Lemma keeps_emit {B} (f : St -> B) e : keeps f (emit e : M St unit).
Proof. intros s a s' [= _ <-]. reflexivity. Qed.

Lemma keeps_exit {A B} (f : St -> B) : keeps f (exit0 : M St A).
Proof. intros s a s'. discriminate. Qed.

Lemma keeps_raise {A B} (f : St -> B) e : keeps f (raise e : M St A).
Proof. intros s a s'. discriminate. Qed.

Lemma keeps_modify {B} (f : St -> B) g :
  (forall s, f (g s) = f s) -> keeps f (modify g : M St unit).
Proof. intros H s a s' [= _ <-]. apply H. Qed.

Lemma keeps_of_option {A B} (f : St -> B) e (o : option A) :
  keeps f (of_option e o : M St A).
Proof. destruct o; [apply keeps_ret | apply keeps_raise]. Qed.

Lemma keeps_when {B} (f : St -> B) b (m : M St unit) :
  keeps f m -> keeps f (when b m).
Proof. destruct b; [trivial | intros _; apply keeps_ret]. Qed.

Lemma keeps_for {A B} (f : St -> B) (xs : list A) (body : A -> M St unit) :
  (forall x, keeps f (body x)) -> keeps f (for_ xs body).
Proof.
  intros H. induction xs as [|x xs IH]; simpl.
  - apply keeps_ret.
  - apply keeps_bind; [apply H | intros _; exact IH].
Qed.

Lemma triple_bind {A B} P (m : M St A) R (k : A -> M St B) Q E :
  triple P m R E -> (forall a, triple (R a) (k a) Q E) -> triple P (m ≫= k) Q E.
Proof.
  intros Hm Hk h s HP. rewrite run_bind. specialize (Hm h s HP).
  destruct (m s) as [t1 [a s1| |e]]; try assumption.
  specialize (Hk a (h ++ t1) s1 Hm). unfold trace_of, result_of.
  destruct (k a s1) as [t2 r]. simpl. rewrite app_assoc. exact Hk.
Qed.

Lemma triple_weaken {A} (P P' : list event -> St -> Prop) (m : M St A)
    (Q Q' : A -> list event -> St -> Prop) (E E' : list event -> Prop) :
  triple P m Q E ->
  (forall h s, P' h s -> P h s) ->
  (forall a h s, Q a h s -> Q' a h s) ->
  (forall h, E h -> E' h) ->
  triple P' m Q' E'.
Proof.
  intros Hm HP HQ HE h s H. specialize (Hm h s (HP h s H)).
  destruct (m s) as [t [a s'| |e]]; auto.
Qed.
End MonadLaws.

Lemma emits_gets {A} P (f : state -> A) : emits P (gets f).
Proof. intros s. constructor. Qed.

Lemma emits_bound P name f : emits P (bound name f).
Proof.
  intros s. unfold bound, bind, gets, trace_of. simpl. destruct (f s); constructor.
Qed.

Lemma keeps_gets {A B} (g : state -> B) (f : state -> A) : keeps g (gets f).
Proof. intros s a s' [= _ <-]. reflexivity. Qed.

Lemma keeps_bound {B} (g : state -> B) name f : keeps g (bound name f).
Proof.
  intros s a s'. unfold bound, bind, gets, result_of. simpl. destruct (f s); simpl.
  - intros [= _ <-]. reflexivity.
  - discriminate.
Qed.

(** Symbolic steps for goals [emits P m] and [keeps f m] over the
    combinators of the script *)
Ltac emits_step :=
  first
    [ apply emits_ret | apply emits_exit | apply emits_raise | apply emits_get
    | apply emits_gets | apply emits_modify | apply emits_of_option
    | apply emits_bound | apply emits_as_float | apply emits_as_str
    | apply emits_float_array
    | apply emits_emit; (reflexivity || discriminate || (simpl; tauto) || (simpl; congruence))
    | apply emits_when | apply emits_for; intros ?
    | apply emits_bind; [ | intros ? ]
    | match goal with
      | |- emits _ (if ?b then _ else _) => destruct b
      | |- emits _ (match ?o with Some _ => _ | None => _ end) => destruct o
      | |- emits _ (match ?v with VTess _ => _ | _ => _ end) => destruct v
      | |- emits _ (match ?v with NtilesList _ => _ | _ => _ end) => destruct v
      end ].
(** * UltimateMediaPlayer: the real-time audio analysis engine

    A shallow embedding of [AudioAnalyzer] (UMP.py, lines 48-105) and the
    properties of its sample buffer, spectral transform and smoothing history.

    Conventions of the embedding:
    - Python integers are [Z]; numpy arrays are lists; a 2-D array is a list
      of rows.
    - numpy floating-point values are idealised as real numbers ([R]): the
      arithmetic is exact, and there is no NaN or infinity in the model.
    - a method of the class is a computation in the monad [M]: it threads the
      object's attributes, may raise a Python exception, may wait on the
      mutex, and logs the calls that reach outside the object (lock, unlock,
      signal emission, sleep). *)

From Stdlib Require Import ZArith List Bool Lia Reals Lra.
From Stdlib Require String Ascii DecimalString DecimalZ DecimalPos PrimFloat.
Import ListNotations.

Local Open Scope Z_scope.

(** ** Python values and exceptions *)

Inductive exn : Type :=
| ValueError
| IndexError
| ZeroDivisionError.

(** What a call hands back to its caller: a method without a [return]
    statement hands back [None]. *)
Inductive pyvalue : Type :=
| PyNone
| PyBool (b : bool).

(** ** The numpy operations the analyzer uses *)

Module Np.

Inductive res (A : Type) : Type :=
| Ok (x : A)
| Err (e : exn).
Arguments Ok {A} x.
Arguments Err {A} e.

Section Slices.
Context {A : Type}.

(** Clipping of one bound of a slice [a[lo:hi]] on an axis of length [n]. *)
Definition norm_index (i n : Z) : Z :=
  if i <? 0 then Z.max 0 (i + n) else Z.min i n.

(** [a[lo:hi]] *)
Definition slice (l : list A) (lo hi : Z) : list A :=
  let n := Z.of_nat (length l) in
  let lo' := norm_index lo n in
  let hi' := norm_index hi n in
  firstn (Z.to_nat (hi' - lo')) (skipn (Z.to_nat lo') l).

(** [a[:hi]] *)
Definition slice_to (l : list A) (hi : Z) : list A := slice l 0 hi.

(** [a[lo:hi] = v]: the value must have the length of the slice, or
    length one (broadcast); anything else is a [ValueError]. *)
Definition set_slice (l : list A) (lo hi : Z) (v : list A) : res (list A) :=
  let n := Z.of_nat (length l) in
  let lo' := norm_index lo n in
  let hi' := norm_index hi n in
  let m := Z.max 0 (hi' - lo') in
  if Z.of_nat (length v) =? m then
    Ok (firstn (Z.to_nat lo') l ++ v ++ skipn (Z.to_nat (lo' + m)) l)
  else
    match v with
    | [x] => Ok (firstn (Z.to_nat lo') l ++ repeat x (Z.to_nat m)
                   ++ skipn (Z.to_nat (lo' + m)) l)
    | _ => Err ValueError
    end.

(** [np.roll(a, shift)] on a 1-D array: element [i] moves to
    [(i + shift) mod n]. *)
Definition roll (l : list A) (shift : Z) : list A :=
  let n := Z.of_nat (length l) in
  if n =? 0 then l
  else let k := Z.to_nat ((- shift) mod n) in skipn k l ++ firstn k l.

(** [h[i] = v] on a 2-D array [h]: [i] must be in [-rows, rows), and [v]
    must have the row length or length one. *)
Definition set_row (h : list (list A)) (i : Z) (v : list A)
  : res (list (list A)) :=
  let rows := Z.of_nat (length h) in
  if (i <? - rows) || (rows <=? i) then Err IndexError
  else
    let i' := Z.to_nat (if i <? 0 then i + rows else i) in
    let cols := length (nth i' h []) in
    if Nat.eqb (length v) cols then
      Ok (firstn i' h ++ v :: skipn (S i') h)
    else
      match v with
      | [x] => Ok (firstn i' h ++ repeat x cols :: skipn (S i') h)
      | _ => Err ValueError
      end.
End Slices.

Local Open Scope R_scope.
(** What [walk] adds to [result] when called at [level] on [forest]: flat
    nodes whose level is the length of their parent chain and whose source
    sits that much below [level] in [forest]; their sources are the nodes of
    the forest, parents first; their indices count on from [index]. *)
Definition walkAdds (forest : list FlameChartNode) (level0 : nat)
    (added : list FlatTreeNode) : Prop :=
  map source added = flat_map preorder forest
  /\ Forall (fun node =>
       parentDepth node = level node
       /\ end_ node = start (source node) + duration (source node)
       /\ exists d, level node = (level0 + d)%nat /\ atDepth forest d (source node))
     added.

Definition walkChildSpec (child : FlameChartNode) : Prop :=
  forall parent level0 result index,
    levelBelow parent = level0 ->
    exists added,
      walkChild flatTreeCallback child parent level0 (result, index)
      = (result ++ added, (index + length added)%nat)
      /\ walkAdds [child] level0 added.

■ PROBLEM TO WORK ON ■
Extract every line of the records above that contains the word "values".

■ ANSWER BOX ■
    - numpy floating-point values are idealised as real numbers ([R]): the
(** ** Python values and exceptions *)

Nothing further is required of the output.